Work task :: Here is the task for the records below: repeat exactly the lines from the one with "read_on ≤ for_expires_at" to the one with "- unfold get_draft_endpoint, get_draft.", both included, and nothing else.

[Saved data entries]
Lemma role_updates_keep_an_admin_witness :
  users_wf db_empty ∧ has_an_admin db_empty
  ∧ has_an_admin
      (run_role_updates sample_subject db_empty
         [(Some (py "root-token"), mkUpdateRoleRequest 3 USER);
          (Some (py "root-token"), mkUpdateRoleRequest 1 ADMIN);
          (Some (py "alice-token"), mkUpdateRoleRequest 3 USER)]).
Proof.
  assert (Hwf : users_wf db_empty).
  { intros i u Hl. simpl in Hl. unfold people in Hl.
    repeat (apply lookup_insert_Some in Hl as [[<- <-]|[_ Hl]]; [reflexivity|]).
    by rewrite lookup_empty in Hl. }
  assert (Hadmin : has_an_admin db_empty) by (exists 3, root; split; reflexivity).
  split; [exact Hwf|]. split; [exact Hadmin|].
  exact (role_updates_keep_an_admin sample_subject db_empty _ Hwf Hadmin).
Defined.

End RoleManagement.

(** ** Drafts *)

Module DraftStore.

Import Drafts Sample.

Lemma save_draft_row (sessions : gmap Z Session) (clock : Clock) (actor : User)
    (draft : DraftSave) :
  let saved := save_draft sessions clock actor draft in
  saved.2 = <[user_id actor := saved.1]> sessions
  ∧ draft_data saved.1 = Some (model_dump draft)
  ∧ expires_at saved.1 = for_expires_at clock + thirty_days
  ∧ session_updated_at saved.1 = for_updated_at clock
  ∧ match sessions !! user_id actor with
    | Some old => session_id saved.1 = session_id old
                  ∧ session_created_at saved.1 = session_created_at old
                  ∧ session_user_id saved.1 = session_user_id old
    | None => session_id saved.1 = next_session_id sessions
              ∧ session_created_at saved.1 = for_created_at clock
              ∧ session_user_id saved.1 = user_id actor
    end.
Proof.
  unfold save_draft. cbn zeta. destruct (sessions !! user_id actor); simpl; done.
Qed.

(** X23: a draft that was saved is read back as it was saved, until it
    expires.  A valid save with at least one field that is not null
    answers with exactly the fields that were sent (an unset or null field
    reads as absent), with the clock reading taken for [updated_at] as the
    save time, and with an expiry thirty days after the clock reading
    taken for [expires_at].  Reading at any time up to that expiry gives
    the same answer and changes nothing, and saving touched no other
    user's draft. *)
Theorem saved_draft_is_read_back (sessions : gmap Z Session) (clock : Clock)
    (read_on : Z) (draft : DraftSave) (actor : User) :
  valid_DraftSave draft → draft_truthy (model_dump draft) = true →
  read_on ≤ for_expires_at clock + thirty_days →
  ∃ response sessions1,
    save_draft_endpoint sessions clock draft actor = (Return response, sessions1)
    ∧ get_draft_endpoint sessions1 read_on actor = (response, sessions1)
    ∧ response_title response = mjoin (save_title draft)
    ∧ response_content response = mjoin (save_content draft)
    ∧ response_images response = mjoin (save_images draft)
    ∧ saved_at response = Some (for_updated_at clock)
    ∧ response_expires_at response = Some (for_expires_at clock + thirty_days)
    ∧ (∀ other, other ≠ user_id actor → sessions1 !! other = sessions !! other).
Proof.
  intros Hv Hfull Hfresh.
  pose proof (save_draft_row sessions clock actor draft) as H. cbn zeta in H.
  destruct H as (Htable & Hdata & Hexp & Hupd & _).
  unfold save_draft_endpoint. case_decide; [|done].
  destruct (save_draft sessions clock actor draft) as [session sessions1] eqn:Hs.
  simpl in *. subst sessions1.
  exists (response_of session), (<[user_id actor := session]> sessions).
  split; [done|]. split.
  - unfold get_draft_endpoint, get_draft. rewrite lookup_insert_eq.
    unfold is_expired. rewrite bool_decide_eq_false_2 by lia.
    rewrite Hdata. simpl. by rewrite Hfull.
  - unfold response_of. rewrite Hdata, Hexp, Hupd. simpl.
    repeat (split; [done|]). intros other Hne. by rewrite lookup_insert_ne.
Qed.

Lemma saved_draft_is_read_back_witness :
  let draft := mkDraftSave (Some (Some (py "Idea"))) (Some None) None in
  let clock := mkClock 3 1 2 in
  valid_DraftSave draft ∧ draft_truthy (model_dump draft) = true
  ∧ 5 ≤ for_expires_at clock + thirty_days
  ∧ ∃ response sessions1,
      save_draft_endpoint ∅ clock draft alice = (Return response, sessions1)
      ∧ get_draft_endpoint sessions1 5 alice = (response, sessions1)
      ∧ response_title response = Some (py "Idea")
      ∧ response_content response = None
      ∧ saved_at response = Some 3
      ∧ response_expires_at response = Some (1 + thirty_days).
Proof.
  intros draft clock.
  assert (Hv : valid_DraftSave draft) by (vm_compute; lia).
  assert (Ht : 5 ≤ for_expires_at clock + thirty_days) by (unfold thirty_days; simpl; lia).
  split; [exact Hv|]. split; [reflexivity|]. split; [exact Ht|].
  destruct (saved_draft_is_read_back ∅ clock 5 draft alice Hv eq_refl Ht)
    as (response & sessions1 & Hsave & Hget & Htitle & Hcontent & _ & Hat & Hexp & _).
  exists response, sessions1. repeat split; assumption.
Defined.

--

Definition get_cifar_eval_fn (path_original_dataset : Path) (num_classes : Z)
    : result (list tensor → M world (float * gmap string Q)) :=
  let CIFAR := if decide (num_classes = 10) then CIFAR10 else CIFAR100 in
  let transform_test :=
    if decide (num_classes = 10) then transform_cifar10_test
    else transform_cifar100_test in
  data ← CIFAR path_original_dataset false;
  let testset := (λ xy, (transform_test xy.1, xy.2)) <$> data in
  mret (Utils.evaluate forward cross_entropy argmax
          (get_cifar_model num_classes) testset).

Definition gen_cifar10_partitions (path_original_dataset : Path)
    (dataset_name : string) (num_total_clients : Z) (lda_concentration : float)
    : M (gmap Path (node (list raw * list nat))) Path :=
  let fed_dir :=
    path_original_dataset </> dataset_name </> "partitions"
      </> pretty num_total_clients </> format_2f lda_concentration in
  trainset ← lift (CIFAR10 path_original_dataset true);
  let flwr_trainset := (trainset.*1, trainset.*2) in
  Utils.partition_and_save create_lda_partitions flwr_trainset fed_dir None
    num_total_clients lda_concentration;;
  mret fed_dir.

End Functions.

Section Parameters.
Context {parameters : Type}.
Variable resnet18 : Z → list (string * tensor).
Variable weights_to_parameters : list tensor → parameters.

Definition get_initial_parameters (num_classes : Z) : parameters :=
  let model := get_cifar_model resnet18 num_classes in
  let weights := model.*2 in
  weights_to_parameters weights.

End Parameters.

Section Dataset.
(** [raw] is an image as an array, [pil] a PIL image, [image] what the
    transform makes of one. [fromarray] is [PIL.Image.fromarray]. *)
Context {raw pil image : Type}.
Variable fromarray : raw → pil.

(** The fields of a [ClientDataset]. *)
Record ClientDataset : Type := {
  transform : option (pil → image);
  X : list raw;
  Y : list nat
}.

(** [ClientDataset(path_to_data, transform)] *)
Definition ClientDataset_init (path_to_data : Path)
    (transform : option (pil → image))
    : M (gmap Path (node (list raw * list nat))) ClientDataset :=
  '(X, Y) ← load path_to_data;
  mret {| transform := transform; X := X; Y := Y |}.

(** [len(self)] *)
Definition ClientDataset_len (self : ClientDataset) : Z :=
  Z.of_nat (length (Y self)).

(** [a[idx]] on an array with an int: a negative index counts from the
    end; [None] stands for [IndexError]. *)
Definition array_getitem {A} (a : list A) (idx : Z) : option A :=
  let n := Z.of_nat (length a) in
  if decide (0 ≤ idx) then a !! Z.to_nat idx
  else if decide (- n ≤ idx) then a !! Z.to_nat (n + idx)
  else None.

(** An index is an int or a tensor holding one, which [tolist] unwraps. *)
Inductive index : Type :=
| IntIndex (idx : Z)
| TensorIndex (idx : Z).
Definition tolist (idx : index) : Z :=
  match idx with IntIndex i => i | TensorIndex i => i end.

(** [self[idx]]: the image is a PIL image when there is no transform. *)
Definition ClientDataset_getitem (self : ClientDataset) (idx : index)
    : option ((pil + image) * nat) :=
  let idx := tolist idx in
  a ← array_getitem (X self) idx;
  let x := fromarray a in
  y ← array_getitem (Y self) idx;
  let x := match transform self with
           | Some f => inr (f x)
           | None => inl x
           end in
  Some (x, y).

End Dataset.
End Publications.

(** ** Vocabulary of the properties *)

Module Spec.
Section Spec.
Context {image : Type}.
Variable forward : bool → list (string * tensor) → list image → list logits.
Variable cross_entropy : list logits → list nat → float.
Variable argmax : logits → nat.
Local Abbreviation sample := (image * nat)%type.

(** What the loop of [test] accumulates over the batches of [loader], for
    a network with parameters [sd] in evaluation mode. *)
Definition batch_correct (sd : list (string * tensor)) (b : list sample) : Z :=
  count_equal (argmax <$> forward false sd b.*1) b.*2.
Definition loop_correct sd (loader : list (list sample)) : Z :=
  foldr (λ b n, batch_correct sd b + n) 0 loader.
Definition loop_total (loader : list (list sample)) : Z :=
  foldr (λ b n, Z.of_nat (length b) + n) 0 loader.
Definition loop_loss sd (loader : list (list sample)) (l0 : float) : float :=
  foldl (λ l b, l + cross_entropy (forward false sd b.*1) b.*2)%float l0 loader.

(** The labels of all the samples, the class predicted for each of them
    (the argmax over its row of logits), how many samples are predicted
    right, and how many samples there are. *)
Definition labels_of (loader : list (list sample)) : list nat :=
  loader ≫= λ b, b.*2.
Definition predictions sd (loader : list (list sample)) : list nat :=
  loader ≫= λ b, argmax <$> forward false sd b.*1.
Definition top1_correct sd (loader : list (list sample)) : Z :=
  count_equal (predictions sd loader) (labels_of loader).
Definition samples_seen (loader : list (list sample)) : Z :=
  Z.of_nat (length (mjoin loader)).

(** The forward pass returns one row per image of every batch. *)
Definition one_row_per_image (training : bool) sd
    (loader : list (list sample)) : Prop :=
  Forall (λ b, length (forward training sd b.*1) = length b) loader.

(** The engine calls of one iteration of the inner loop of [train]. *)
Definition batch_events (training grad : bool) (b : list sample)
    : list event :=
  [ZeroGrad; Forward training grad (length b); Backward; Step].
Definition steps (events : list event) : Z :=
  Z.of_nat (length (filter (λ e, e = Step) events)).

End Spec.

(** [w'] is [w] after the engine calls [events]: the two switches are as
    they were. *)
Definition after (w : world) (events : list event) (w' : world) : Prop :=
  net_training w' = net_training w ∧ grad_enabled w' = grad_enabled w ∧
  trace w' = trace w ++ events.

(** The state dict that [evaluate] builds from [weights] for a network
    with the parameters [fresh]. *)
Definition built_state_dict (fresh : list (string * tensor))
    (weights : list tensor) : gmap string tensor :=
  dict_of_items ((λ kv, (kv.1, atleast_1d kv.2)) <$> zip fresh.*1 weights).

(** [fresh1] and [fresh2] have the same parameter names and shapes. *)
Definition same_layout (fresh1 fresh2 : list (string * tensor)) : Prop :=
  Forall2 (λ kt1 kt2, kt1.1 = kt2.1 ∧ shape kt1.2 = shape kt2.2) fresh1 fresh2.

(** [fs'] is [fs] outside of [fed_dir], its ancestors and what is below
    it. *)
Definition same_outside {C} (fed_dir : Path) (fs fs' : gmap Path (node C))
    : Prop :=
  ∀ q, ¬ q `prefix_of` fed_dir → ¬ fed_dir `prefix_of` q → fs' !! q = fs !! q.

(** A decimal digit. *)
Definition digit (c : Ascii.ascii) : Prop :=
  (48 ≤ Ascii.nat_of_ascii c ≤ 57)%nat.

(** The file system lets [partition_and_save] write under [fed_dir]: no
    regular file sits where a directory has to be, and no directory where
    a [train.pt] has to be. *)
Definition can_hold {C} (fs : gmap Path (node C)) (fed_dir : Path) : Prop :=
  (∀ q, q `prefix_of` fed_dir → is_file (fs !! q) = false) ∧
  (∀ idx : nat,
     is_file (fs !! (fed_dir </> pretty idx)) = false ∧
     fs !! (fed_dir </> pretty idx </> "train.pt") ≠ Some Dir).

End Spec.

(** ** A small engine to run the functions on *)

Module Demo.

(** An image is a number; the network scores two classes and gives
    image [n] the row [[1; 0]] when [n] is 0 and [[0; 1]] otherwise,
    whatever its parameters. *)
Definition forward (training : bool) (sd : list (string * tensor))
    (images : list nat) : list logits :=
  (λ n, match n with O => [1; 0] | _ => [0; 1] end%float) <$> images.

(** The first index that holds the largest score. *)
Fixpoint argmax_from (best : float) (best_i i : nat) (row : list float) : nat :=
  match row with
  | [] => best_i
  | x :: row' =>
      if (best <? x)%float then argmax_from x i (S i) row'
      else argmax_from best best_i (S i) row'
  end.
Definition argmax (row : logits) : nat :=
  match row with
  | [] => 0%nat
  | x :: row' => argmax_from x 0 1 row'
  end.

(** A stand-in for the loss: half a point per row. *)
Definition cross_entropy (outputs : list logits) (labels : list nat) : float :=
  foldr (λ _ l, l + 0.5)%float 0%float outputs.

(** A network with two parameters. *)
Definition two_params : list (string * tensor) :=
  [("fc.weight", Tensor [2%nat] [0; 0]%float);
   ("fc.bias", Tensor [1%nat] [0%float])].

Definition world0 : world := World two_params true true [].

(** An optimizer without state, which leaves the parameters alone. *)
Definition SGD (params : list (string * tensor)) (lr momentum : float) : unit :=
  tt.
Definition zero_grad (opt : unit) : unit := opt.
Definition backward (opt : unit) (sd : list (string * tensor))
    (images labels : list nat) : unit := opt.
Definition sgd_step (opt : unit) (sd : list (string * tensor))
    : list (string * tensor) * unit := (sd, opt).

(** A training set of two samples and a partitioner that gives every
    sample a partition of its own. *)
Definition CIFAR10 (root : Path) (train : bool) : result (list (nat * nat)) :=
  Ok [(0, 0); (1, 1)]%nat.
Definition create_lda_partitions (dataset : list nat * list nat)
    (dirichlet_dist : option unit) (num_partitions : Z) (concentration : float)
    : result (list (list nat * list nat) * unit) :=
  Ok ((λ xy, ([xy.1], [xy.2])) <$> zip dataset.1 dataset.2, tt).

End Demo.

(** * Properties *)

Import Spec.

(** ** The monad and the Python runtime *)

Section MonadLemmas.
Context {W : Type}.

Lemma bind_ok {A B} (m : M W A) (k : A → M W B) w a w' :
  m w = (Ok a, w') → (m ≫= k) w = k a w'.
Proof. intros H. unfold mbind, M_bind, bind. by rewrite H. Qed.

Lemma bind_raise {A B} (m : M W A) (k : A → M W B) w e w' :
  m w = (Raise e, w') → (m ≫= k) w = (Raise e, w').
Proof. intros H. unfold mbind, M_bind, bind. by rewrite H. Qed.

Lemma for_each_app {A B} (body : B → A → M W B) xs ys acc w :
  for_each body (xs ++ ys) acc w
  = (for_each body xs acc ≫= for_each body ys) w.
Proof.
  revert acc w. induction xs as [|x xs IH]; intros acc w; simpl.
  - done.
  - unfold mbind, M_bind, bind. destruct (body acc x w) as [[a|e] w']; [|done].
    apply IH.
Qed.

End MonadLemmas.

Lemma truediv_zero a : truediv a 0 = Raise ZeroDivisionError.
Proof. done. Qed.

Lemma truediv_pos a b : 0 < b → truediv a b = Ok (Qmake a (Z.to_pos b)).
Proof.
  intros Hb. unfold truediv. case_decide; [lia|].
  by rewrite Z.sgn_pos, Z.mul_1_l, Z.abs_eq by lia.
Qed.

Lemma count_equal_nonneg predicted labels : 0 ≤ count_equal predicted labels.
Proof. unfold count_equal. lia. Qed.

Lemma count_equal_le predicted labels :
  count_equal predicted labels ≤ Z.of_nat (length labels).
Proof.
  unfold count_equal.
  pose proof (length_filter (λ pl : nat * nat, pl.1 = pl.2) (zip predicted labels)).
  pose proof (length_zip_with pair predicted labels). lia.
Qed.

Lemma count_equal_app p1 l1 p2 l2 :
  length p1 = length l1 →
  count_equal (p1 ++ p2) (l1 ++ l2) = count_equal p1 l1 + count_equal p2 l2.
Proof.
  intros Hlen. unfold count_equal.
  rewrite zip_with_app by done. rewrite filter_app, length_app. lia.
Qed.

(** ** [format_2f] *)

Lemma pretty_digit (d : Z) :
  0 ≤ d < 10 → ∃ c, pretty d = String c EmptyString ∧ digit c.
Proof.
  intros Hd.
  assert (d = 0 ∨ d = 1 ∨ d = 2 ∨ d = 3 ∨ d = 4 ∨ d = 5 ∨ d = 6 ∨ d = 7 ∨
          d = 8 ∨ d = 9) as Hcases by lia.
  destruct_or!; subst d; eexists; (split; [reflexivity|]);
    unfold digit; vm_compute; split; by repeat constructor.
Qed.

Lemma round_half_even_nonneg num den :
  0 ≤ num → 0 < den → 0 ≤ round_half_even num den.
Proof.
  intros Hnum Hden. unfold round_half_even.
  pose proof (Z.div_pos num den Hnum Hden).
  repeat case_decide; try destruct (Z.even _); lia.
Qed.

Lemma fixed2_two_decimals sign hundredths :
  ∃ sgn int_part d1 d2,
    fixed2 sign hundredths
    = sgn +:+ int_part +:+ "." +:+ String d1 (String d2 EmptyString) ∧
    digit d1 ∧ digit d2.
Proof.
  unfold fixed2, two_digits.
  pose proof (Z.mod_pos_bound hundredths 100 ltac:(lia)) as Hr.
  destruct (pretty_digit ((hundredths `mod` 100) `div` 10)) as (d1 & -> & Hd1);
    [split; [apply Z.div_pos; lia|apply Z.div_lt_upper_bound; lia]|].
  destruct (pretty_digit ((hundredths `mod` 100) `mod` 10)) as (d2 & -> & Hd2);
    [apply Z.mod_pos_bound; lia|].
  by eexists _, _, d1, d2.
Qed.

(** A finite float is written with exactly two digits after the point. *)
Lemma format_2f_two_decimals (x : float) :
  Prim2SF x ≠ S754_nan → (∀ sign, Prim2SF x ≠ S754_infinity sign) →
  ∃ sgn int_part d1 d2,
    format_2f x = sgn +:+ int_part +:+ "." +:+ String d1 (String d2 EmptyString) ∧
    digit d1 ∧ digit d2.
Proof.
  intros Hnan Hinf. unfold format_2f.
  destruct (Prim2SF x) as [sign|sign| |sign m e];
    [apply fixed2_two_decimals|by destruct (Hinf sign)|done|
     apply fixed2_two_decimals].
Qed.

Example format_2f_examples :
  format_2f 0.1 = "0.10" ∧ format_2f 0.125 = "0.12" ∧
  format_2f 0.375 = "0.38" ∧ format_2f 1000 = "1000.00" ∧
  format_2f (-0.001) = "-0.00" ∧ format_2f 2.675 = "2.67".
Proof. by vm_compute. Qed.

Expected answer ::
  read_on ≤ for_expires_at clock + thirty_days →
  ∃ response sessions1,
    save_draft_endpoint sessions clock draft actor = (Return response, sessions1)
    ∧ get_draft_endpoint sessions1 read_on actor = (response, sessions1)
    ∧ response_title response = mjoin (save_title draft)
    ∧ response_content response = mjoin (save_content draft)
    ∧ response_images response = mjoin (save_images draft)
    ∧ saved_at response = Some (for_updated_at clock)
    ∧ response_expires_at response = Some (for_expires_at clock + thirty_days)
    ∧ (∀ other, other ≠ user_id actor → sessions1 !! other = sessions !! other).
Proof.
  intros Hv Hfull Hfresh.
  pose proof (save_draft_row sessions clock actor draft) as H. cbn zeta in H.
  destruct H as (Htable & Hdata & Hexp & Hupd & _).
  unfold save_draft_endpoint. case_decide; [|done].
  destruct (save_draft sessions clock actor draft) as [session sessions1] eqn:Hs.
  simpl in *. subst sessions1.
  exists (response_of session), (<[user_id actor := session]> sessions).
  split; [done|]. split.
  - unfold get_draft_endpoint, get_draft. rewrite lookup_insert_eq.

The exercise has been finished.